-- Input records follows --

(** * Buffer manager: a shallow embedding of [buffer_mgr.c]

    The buffer pool caches pages of a page file in a fixed array of frames.
    This development embeds the functions of [buffer_mgr.c] as Rocq
    functions over an explicit pool state and an explicit environment (the
    C library: [fopen], [calloc], the page file), and proves properties of
    the victim selector, of pin / unpin / markDirty / flush, and invariants
    of every state the public operations can reach.

    Conventions of the embedding.
    - A C [int] is a [Z]. The logical clock [buffertimer] and the file
      offsets [pageNum * PAGE_SIZE] are 32-bit [int]s as in the source, with
      the wrap-around written out ([int_wrap]):
      the clock is reset by the victim selector only, so that pins of
      resident pages alone take it past [INT_MAX], and a page number from
      [INT_MAX / PAGE_SIZE] on gives an offset out of range. Pin counts and
      the two I/O counters are left as integers: they describe the runs in
      which no page is pinned 2^31 times without release and fewer than 2^31
      pages are read or written.
    - The frame array [pool->mgmtData] is a list; [NULL] is [None]. Its
      length is [pool->numPages]: [initBufferPool] sets both together and no
      function changes either afterwards, so the loops
      [while (counter < pool->numPages)] are traversals of the list.
    - A pointer field of a frame ([data], [strategyAttribute]) is the option
      of the value it points to. The pool functions read nothing but
      [pageNum] from a handle passed by the caller.
    - The results of [fseek], [fread], [fwrite] and [fclose] are ignored by
      the source. Here [fopen], [calloc] and [fwrite] can fail; a seek to a
      negative offset fails and leaves the stream at its start; a read gets
      the bytes the file has from the offset on, fewer than a page at the
      end of the file. Of these failures the pool functions see those of
      [fopen] and [calloc] only. *)

From stdpp Require Import base list strings.
From Stdlib Require Import ZArith Lia.
From Stdlib.Strings Require Import Byte.

Local Open Scope Z_scope.

(** ** Return codes and strategies *)

(** The return codes are macros of [dberror.h]; only their names matter. *)
Inductive RC : Set :=
  | RC_OK
  | RC_FILE_NOT_FOUND
  | RC_POOL_NOT_INIT
  | RC_SHUTDOWN_POOL_FAILED
  | RC_PAGE_NOT_FOUND
  | RC_PAGE_NOT_PINNED
  | RC_NEGATIVE_PAGE_NUM
  | RC_NO_AVAILABLE_FRAME
  | RC_MEMORY_ALLOCATION_ERROR.

#[global] Instance RC_eq_dec : EqDecision RC.
Proof. solve_decision. Defined.

(** Modelled from the spec: the enumeration [ReplacementStrategy] is declared
    in [buffer_mgr.h], which is not among the sources. The configuration
    section of the specification lists FIFO, LRU and LRU-K; the source tests
    for [RS_LRU] and [RS_LRU_K] only. *)
Inductive ReplacementStrategy : Set :=
  | RS_FIFO
  | RS_LRU
  | RS_LRU_K.

#[global] Instance ReplacementStrategy_eq_dec : EqDecision ReplacementStrategy.
Proof. solve_decision. Defined.

(** ** Frames and pool *)

(** One frame of the pool, and also the handle a caller receives
    ([*page = pool->mgmtData[counter]] copies the struct). *)
Record BM_PageHandle : Type := mkPageHandle {
  pageNum : Z;
  data : option (list byte);
  dirty : bool;
  fixCounts : Z;
  strategyAttribute : option Z
}.

Record BM_BufferPool : Type := mkBufferPool {
  pageFile : string;
  numPages : Z;
  strategy : ReplacementStrategy;
  mgmtData : option (list BM_PageHandle);
  numberReadIO : Z;
  numberWriteIO : Z;
  buffertimer : Z
}.

Definition set_pageNum (n : Z) (h : BM_PageHandle) : BM_PageHandle :=
  mkPageHandle n (data h) (dirty h) (fixCounts h) (strategyAttribute h).

Definition set_data (d : option (list byte)) (h : BM_PageHandle) : BM_PageHandle :=
  mkPageHandle (pageNum h) d (dirty h) (fixCounts h) (strategyAttribute h).

Definition set_dirty (b : bool) (h : BM_PageHandle) : BM_PageHandle :=
  mkPageHandle (pageNum h) (data h) b (fixCounts h) (strategyAttribute h).

Definition set_fixCounts (n : Z) (h : BM_PageHandle) : BM_PageHandle :=
  mkPageHandle (pageNum h) (data h) (dirty h) n (strategyAttribute h).

Definition set_strategyAttribute (a : option Z) (h : BM_PageHandle) : BM_PageHandle :=
  mkPageHandle (pageNum h) (data h) (dirty h) (fixCounts h) a.

Definition set_mgmtData (m : option (list BM_PageHandle)) (p : BM_BufferPool) : BM_BufferPool :=
  mkBufferPool (pageFile p) (numPages p) (strategy p) m
    (numberReadIO p) (numberWriteIO p) (buffertimer p).

Definition set_numberReadIO (n : Z) (p : BM_BufferPool) : BM_BufferPool :=
  mkBufferPool (pageFile p) (numPages p) (strategy p) (mgmtData p)
    n (numberWriteIO p) (buffertimer p).

Definition set_numberWriteIO (n : Z) (p : BM_BufferPool) : BM_BufferPool :=
  mkBufferPool (pageFile p) (numPages p) (strategy p) (mgmtData p)
    (numberReadIO p) n (buffertimer p).

Definition set_buffertimer (n : Z) (p : BM_BufferPool) : BM_BufferPool :=
  mkBufferPool (pageFile p) (numPages p) (strategy p) (mgmtData p)
    (numberReadIO p) (numberWriteIO p) n.

(** [pool->mgmtData[i]], read and written. *)
Definition frame_at (p : BM_BufferPool) (i : nat) : option BM_PageHandle :=
  match mgmtData p with
  | Some frames => frames !! i
  | None => None
  end.

Definition set_frame (i : nat) (f : BM_PageHandle) (p : BM_BufferPool) : BM_BufferPool :=
  match mgmtData p with
  | Some frames => set_mgmtData (Some (<[i := f]> frames)) p
  | None => p
  end.

(** ** The C [int] *)

Definition INT_MAX : Z := 2147483647.

Definition INT_MIN : Z := -2147483648.

(** The value of an arithmetic result as a 32-bit two's complement [int]. *)
Definition int_wrap (z : Z) : Z :=
  (z + 2147483648) mod 4294967296 - 2147483648.
(* ===== verification/_CoqProject ===== *)
-Q . S2P
Prelude.v
Layout.v
RangeTree.v
RbList.v
State.v
Balloc.v
BallocFacts.v
BallocSpec.v
BallocInit.v
BallocTheorems.v
TreeEdits.v
InodeMap.v
LogBlocks.v
InodeTable.v
Monitor.v
Histogram.v
HashTable.v
Records.v
KnapSack.v
Detect.v
WriteCount.v
Migrate.v
Journal.v
LogPages.v
World.v
InodeLog.v
FastGc.v
LogAppend.v
BlockMap.v
Shutdown.v
Crawl.v
FileTree.v
Truncate.v
Rebuild.v
WearBudget.v
FileData.v
FileWrite.v
Directory.v
DirTree.v
DirLog.v
Attr.v
Resize.v
Release.v
Vfs.v
Names.v
Transaction.v
Create.v
Unlink.v
Sampling.v
SuperBlock.v
MountOptions.v
Seek.v
DaxMap.v
Recovery.v
Mount.v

-- Input records concluded --

* _To do_:
Copy the entries above exactly. Miss none of them.

* _Answer for the task_:
(** * Buffer manager: a shallow embedding of [buffer_mgr.c]

    The buffer pool caches pages of a page file in a fixed array of frames.
    This development embeds the functions of [buffer_mgr.c] as Rocq
    functions over an explicit pool state and an explicit environment (the
    C library: [fopen], [calloc], the page file), and proves properties of
    the victim selector, of pin / unpin / markDirty / flush, and invariants
    of every state the public operations can reach.

    Conventions of the embedding.
    - A C [int] is a [Z]. The logical clock [buffertimer] and the file
      offsets [pageNum * PAGE_SIZE] are 32-bit [int]s as in the source, with
      the wrap-around written out ([int_wrap]):
      the clock is reset by the victim selector only, so that pins of
      resident pages alone take it past [INT_MAX], and a page number from
      [INT_MAX / PAGE_SIZE] on gives an offset out of range. Pin counts and
      the two I/O counters are left as integers: they describe the runs in
      which no page is pinned 2^31 times without release and fewer than 2^31
      pages are read or written.
    - The frame array [pool->mgmtData] is a list; [NULL] is [None]. Its
      length is [pool->numPages]: [initBufferPool] sets both together and no
      function changes either afterwards, so the loops
      [while (counter < pool->numPages)] are traversals of the list.
    - A pointer field of a frame ([data], [strategyAttribute]) is the option
      of the value it points to. The pool functions read nothing but
      [pageNum] from a handle passed by the caller.
    - The results of [fseek], [fread], [fwrite] and [fclose] are ignored by
      the source. Here [fopen], [calloc] and [fwrite] can fail; a seek to a
      negative offset fails and leaves the stream at its start; a read gets
      the bytes the file has from the offset on, fewer than a page at the
      end of the file. Of these failures the pool functions see those of
      [fopen] and [calloc] only. *)

From stdpp Require Import base list strings.
From Stdlib Require Import ZArith Lia.
From Stdlib.Strings Require Import Byte.

Local Open Scope Z_scope.

(** ** Return codes and strategies *)

(** The return codes are macros of [dberror.h]; only their names matter. *)
Inductive RC : Set :=
  | RC_OK
  | RC_FILE_NOT_FOUND
  | RC_POOL_NOT_INIT
  | RC_SHUTDOWN_POOL_FAILED
  | RC_PAGE_NOT_FOUND
  | RC_PAGE_NOT_PINNED
  | RC_NEGATIVE_PAGE_NUM
  | RC_NO_AVAILABLE_FRAME
  | RC_MEMORY_ALLOCATION_ERROR.

#[global] Instance RC_eq_dec : EqDecision RC.
Proof. solve_decision. Defined.

(** Modelled from the spec: the enumeration [ReplacementStrategy] is declared
    in [buffer_mgr.h], which is not among the sources. The configuration
    section of the specification lists FIFO, LRU and LRU-K; the source tests
    for [RS_LRU] and [RS_LRU_K] only. *)
Inductive ReplacementStrategy : Set :=
  | RS_FIFO
  | RS_LRU
  | RS_LRU_K.

#[global] Instance ReplacementStrategy_eq_dec : EqDecision ReplacementStrategy.
Proof. solve_decision. Defined.

(** ** Frames and pool *)

(** One frame of the pool, and also the handle a caller receives
    ([*page = pool->mgmtData[counter]] copies the struct). *)
Record BM_PageHandle : Type := mkPageHandle {
  pageNum : Z;
  data : option (list byte);
  dirty : bool;
  fixCounts : Z;
  strategyAttribute : option Z
}.

Record BM_BufferPool : Type := mkBufferPool {
  pageFile : string;
  numPages : Z;
  strategy : ReplacementStrategy;
  mgmtData : option (list BM_PageHandle);
  numberReadIO : Z;
  numberWriteIO : Z;
  buffertimer : Z
}.

Definition set_pageNum (n : Z) (h : BM_PageHandle) : BM_PageHandle :=
  mkPageHandle n (data h) (dirty h) (fixCounts h) (strategyAttribute h).

Definition set_data (d : option (list byte)) (h : BM_PageHandle) : BM_PageHandle :=
  mkPageHandle (pageNum h) d (dirty h) (fixCounts h) (strategyAttribute h).

Definition set_dirty (b : bool) (h : BM_PageHandle) : BM_PageHandle :=
  mkPageHandle (pageNum h) (data h) b (fixCounts h) (strategyAttribute h).

Definition set_fixCounts (n : Z) (h : BM_PageHandle) : BM_PageHandle :=
  mkPageHandle (pageNum h) (data h) (dirty h) n (strategyAttribute h).

Definition set_strategyAttribute (a : option Z) (h : BM_PageHandle) : BM_PageHandle :=
  mkPageHandle (pageNum h) (data h) (dirty h) (fixCounts h) a.

Definition set_mgmtData (m : option (list BM_PageHandle)) (p : BM_BufferPool) : BM_BufferPool :=
  mkBufferPool (pageFile p) (numPages p) (strategy p) m
    (numberReadIO p) (numberWriteIO p) (buffertimer p).

Definition set_numberReadIO (n : Z) (p : BM_BufferPool) : BM_BufferPool :=
  mkBufferPool (pageFile p) (numPages p) (strategy p) (mgmtData p)
    n (numberWriteIO p) (buffertimer p).

Definition set_numberWriteIO (n : Z) (p : BM_BufferPool) : BM_BufferPool :=
  mkBufferPool (pageFile p) (numPages p) (strategy p) (mgmtData p)
    (numberReadIO p) n (buffertimer p).

Definition set_buffertimer (n : Z) (p : BM_BufferPool) : BM_BufferPool :=
  mkBufferPool (pageFile p) (numPages p) (strategy p) (mgmtData p)
    (numberReadIO p) (numberWriteIO p) n.

(** [pool->mgmtData[i]], read and written. *)
Definition frame_at (p : BM_BufferPool) (i : nat) : option BM_PageHandle :=
  match mgmtData p with
  | Some frames => frames !! i
  | None => None
  end.

Definition set_frame (i : nat) (f : BM_PageHandle) (p : BM_BufferPool) : BM_BufferPool :=
  match mgmtData p with
  | Some frames => set_mgmtData (Some (<[i := f]> frames)) p
  | None => p
  end.

(** ** The C [int] *)

Definition INT_MAX : Z := 2147483647.

Definition INT_MIN : Z := -2147483648.

(** The value of an arithmetic result as a 32-bit two's complement [int]. *)
Definition int_wrap (z : Z) : Z :=
  (z + 2147483648) mod 4294967296 - 2147483648.
(* ===== verification/_CoqProject ===== *)
-Q . S2P
Prelude.v
Layout.v
RangeTree.v
RbList.v
State.v
Balloc.v
BallocFacts.v
BallocSpec.v
BallocInit.v
BallocTheorems.v
TreeEdits.v
InodeMap.v
LogBlocks.v
InodeTable.v
Monitor.v
Histogram.v
HashTable.v
Records.v
KnapSack.v
Detect.v
WriteCount.v
Migrate.v
Journal.v
LogPages.v
World.v
InodeLog.v
FastGc.v
LogAppend.v
BlockMap.v
Shutdown.v
Crawl.v
FileTree.v
Truncate.v
Rebuild.v
WearBudget.v
FileData.v
FileWrite.v
Directory.v
DirTree.v
DirLog.v
Attr.v
Resize.v
Release.v
Vfs.v
Names.v
Transaction.v
Create.v
Unlink.v
Sampling.v
SuperBlock.v
MountOptions.v
Seek.v
DaxMap.v
Recovery.v
Mount.v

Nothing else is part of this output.